### Your goal
Reproduce, with no edits, the line that contains "Lemma testbit_ffff b" and all the lines that follow it, ending with the last line of the records.

### Saved entries
------------------------------------------------------------

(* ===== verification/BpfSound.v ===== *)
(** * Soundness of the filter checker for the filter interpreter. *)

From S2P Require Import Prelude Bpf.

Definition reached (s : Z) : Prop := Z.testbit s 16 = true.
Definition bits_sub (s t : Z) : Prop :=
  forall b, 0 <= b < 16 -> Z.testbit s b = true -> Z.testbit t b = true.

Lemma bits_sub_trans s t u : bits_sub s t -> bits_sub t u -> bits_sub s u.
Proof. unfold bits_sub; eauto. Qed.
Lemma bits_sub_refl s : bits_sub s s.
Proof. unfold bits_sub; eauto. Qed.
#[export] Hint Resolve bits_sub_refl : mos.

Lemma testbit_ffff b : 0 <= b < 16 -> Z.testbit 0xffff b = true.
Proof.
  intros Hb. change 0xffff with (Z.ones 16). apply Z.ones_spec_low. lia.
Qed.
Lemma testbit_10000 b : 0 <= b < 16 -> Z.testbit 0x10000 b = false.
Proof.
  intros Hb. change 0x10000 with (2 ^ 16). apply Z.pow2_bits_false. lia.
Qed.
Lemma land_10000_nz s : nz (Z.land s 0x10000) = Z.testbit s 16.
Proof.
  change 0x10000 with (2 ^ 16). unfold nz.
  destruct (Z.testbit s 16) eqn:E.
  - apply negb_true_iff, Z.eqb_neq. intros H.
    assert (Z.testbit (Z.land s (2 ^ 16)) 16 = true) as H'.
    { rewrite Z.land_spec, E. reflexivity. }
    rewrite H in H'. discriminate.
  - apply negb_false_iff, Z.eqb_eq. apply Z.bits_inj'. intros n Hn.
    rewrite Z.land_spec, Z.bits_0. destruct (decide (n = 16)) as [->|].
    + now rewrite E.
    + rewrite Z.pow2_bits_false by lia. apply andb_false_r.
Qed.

------------------------------------------------------------

### Your response
Lemma testbit_ffff b : 0 <= b < 16 -> Z.testbit 0xffff b = true.
Proof.
  intros Hb. change 0xffff with (Z.ones 16). apply Z.ones_spec_low. lia.
Qed.
Lemma testbit_10000 b : 0 <= b < 16 -> Z.testbit 0x10000 b = false.
Proof.
  intros Hb. change 0x10000 with (2 ^ 16). apply Z.pow2_bits_false. lia.
Qed.
Lemma land_10000_nz s : nz (Z.land s 0x10000) = Z.testbit s 16.
Proof.
  change 0x10000 with (2 ^ 16). unfold nz.
  destruct (Z.testbit s 16) eqn:E.
  - apply negb_true_iff, Z.eqb_neq. intros H.
    assert (Z.testbit (Z.land s (2 ^ 16)) 16 = true) as H'.
    { rewrite Z.land_spec, E. reflexivity. }
    rewrite H in H'. discriminate.
  - apply negb_false_iff, Z.eqb_eq. apply Z.bits_inj'. intros n Hn.
    rewrite Z.land_spec, Z.bits_0. destruct (decide (n = 16)) as [->|].
    + now rewrite E.
    + rewrite Z.pow2_bits_false by lia. apply andb_false_r.
Qed.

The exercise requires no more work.